Search code examples
phpdatabasepostgresqlentity-attribute-value

EAV vs. Column based organization for my data


I'm in the process of rebuilding an application (lone developer here) using PHP and PostgreSQL. For most of the data, I'm storing it using a table with multiple columns for each attribute. However, I'm now starting to build some of the tables for the content storage. The content in this case, is multiple sections that each contain different data sets; some of the data is common and shared (and foreign key'd) and other data is very unique. In the current iteration of the application we have a table structure like this:

id | project_name | project_owner | site | customer_name | last_updated
-----------------------------------------------------------------------
1  | test1        | some guy      | 12   | some company  | 1/2/2012
2  | test2        | another guy   | 04   | another co    | 2/22/2012

Now, this works - but it gets hard to maintain for a few reasons. Adding new columns (happens rarely) requires modifying the database table. Audit/history tracking requires a separate table that mirrors the main table with additional information - which also requires modification if the main table is changed. Finally, there are a lot of columns - over 100 in some tables.

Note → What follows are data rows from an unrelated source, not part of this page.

(** In priority mode the higher profit wins whatever the assigned count,
    the number of vehicles, the duration, the distance and the hash are:
    unlike in lexicographic mode, more assigned jobs do not come first. *)
Theorem higher_profit_wins (a b : SolutionIndicators) :
  using_priorities a b = true ->
  profit_operand_in_range a -> profit_operand_in_range b ->
  exact_profit b < exact_profit a ->
  betterThan a b = true /\ betterThan b a = false.
Proof.
  intros Hu Ha Hb Hlt.
  assert (Hab : betterThan a b = true).
  { apply higher_spec_profit_wins; [exact Hu|].
    now rewrite !profit_operand_exact. }
  split; [exact Hab|]. now apply operator_lt_asym.
Qed.

(** More priority wins as long as it costs less than [SCALE] per
    additional priority point. *)
Theorem priority_outweighs_cost (a b : SolutionIndicators) :
  (priority_sum b < priority_sum a)%N ->
  profit_operand_in_range a -> profit_operand_in_range b ->
  cost (eval a) - cost (eval b)
  < SCALE * (Z.of_N (priority_sum a) - Z.of_N (priority_sum b)) ->
  betterThan a b = true.
Proof.
  intros Hp Ha Hb Hc.
  apply higher_spec_profit_wins.
  - apply using_priorities_true. left. lia.
  - rewrite !profit_operand_exact by assumption. unfold exact_profit. lia.
Qed.

(** ** Further properties of the aggregating constructor *)


Lemma wrap_unsigned_add (bits : N) (x y : Z) :
  wrap_unsigned bits (wrap_unsigned bits x + wrap_unsigned bits y)
  = wrap_unsigned bits (x + y).
Proof. unfold wrap_unsigned. symmetry. apply Zplus_mod. Qed.

Lemma to_unsigned_add (bits : N) (x y : Z) :
  Z.to_N (wrap_unsigned bits
            (Z.of_N (Z.to_N (wrap_unsigned bits x))
             + Z.of_N (Z.to_N (wrap_unsigned bits y))))
  = Z.to_N (wrap_unsigned bits (x + y)).
Proof.
  rewrite !Z2N.id by apply wrap_unsigned_range.
  now rewrite wrap_unsigned_add.
Qed.

Section AggregatorFurther.

Context {Input Route Job : Type} `{RouteLike Route Job}.
Variable Priority_bits : N.
Variable Index_bits : N.
Variable priority_sum_for_route : Input -> list Job -> N.
Variable route_eval_for_vehicle : Input -> N -> list Job -> Eval.
Variable get_vector_hash : list N -> N.

#[local] Abbreviation ctor' :=
  (SolutionIndicators_ctor Priority_bits Index_bits priority_sum_for_route
                           route_eval_for_vehicle get_vector_hash).
#[local] Abbreviation ptotal' := (priority_total priority_sum_for_route).
(** One span: the writable region does not reach the end of the array. *)
Lemma splice_written buf w data :
  zlen buf = Size -> 0 <= w -> w + zlen data <= Size -> w < Size ->
  written buf w data (Ring.splice buf w data).
Proof.
  intros Hb Hw Hd Hlt. split; [by rewrite splice_length by lia|].
  intros j Hj. pose proof (zlen_nonneg data).
  rewrite splice_lookup by (try lia; ring_index). ring_index; zcase; cbn [andb]; f_equal; lia.
Qed.

(** Two spans: the region wraps. *)
Lemma splice2_written buf w data1 data2 :
  zlen buf = Size -> 0 <= w < Size -> w + zlen data1 = Size -> zlen data2 <= w ->
  written buf w (data1 ++ data2) (Ring.splice (Ring.splice buf w data1) 0 data2).
Proof.
  intros Hb Hw Hd1 Hd2. pose proof (zlen_nonneg data2). pose proof (zlen_nonneg data1).
  split; [by rewrite !splice_length by (rewrite ?splice_length; lia)|].
  intros j Hj. rewrite splice_lookup by (rewrite ?splice_length by lia; try lia; ring_index).
  rewrite splice_lookup by (try lia; ring_index). rewrite zlen_app.
  ring_index; zcase; cbn [andb]; rewrite ?lookup_app_l by len; rewrite ?lookup_app_r by len;
    try (f_equal; len).
Qed.

End array.

(** ** The operations *)
Section ring_ops.
Context {T : Type} {Size : Z}.
Implicit Types (rb : Ring.RingBuffer T Size) (data : list T).
Import Ring.

Lemma available_eq rb : wf rb -> available rb = Size - count_ rb.
Proof. intros [HS HB HR HW HC]. unfold available, kCapacity. apply u64_small. lia. Qed.

Lemma contents_length rb : wf rb -> zlen (contents rb) = count_ rb.
Proof. intros [HS HB HR HW HC]. unfold contents. by apply (window_length (Size := Size)). Qed.

Lemma write_in_range rb : wf rb -> 0 <= write_idx_ rb < Size.
Proof. intros [HS HB HR HW HC]. rewrite HW. apply Z.mod_pos_bound. lia. Qed.

Lemma empty_spec rb : wf rb -> empty rb = bool_decide (contents rb = []).
Proof.
  intros Hwf. pose proof (contents_length rb Hwf) as Hl. unfold empty.
  rewrite <- Hl. unfold zlen. destruct (contents rb); by zcase.
Qed.

Lemma empty_ring_ok `{ValueInit T} :
  0 < Size <= 2 ^ 63 -> wf (empty_ring (Size := Size)) /\ contents (empty_ring (T := T) (Size := Size)) = [].
Proof.
  intros HS. split; [|done]. split; cbn; try lia.
  - unfold kCapacity. len.
  - rewrite Z.mod_small by lia. done.
Qed.

(** Storing [data] at the write index and counting it appends it. *)
Lemma written_append rb data buf' :
  wf rb -> count_ rb + zlen data <= Size ->
  written (Size := Size) (buffer_ rb) (write_idx_ rb) data buf' ->
  let rb' : RingBuffer T Size :=
    mk_ring buf' (read_idx_ rb) ((write_idx_ rb + zlen data) mod Size) (count_ rb + zlen data) in
  wf rb' /\ contents rb' = contents rb ++ data.
Proof.
  intros Hwf Hfit Hw. pose proof (write_in_range rb Hwf). pose proof (zlen_nonneg data).
  destruct Hwf as [HS HB HR HW HC], Hw as [Hlen Hj]. split.
  - split; cbn; try lia. rewrite HW. ring_index.
  - unfold contents; cbn. by eapply written_window; [split| | | | |]; try lia.
Qed.

Lemma push_full rb data :
  wf rb -> Size < count_ rb + zlen data -> push rb data = Ok (false, rb).
Proof. intros Hwf Hfull. unfold push. rewrite available_eq by done. by zcase. Qed.

Lemma push_fits rb data :
  wf rb -> count_ rb + zlen data <= Size ->
  exists rb', push rb data = Ok (true, rb') /\ wf rb' /\ contents rb' = contents rb ++ data.
Proof.
  intros Hwf Hfit. pose proof (write_in_range rb Hwf). pose proof (zlen_nonneg data).
  unfold push. rewrite available_eq by done. pose proof Hwf as [HS HB HR HW HC]. zcase.
  destruct (push_loop_spec (Size := Size) data (buffer_ rb) (write_idx_ rb))
    as (buf' & -> & Hw); try lia.
  cbn [res_bind]. rewrite u64_small by lia. eexists; split; [done|].
  by apply written_append.
Qed.

Lemma peek_spec rb n :
  wf rb -> 0 <= n -> peek rb n = Ok (take (Z.to_nat n) (contents rb)).
Proof.
  intros [HS HB HR HW HC] Hn. unfold peek. rewrite (peek_loop_spec (Size := Size)) by lia. f_equal.
  unfold contents, window. rewrite take_take. f_equal. lia.
Qed.

Lemma advance_spec rb n :
  wf rb -> 0 <= n -> wf (advance rb n) /\ contents (advance rb n) = drop (Z.to_nat n) (contents rb).
Proof.
  intros Hwf Hn. unfold advance, kCapacity.
  set (k := if count_ rb <? n then count_ rb else n).
  assert (Hk : 0 <= k <= count_ rb /\ (k = n \/ k = count_ rb /\ count_ rb < n))
    by (destruct Hwf as [HS HB HR HW HC]; unfold k; zcase).
  pose proof (contents_length rb Hwf) as Hlen. destruct Hwf as [HS HB HR HW HC].
  rewrite !u64_small by lia. split.
  - split; cbn; try lia; [apply Z.mod_pos_bound; lia|]. rewrite HW. ring_index.
  - transitivity (drop (Z.to_nat k) (contents rb)).
    + unfold contents; cbn.
      replace (count_ rb) with (k + (count_ rb - k)) at 2 by lia.
      rewrite (window_app (Size := Size)) by lia.
      symmetry. apply drop_app_length'.
      pose proof (window_length (Size := Size) (buffer_ rb) (read_idx_ rb) k) as Hw. len.
    + destruct Hk as [_ [->|[-> ?]]]; [done|]. by rewrite !drop_ge by len.
Qed.

Lemma clear_spec rb : wf rb -> wf (clear rb) /\ contents (clear rb) = [].
Proof. intros [HS HB HR HW HC]. split; [|done]. split; cbn; try lia. by rewrite Z.mod_small by lia. Qed.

I've been brainstorming alternative approaches, including breaking out one large table into a number of smaller tables. That introduces other issues that I feel also cause problems.

The approach I am currently considering seems to be called the EAV model. I have a table that looks like this:

id | project_name | col_name | data_varchar      | data_int | data_timestamp | update_time
--------------------------------------------------------------------------------------------------
1  | test1        | site     |                   | 12       |                | 1/2/2012
2  | test1        | customer_name | some company |          |                | 1/2/2012
3  | test1        | project_owner | some guy     |          |                | 1/2/2012

...and so on. This has the advantage that I'm never updating, always inserting. Data is never over-written, only added. Of course, the table will eventually grow to be rather large. I have an 'index' table that lists the projects and is used to reference the 'data' table. However I feel I am missing something large with this approach. Will it scale? I originally wanted to do a simple key -> value type table, but realized I need to be able to have different data types within the table. This seems managable because the database abstraction layer I'm using will include a type that selects data from the proper column.

Am I making too much work for myself? Should I stick with a simple table with a ton of columns?


Solution

  • Moving your entire structure to EAV can lead to a lot of problems down the line, but it might be acceptable for the audit-trail portion of your problem since often foreign key relationships and strict datatyping may disappear over time anyway. You can probably even generate your audit tables automatically with triggers and stored procedures.

    Note, however, that reconstructing old versions of records is non-trivial with an EAV audit trail and will require a fair amount of application code. The database will not be able to do it by itself.

    An alternative you could consider is to store all your data (new and old records) in the same table. You can either include audit fields in the same table and leave NULL when unnecessary, or store some rows in the table being "current" and with audit-related fields stored in another table. To simplify your application, you can create a view which only shows current rows and issue queries against the view.

    You can accomplish this with a joined table inheritance pattern. With joined table inheritance, you put common attributes into a base table along with a "type" column, and you can join to additional tables (which have the same primary key which is also a foreign key) based on type. Many Data-Mapper-Pattern ORMs have native support for this pattern, often called "polymorphism".

    You could also use PostgreSQL's native table inheritance mechanism, but note the caveats carefully!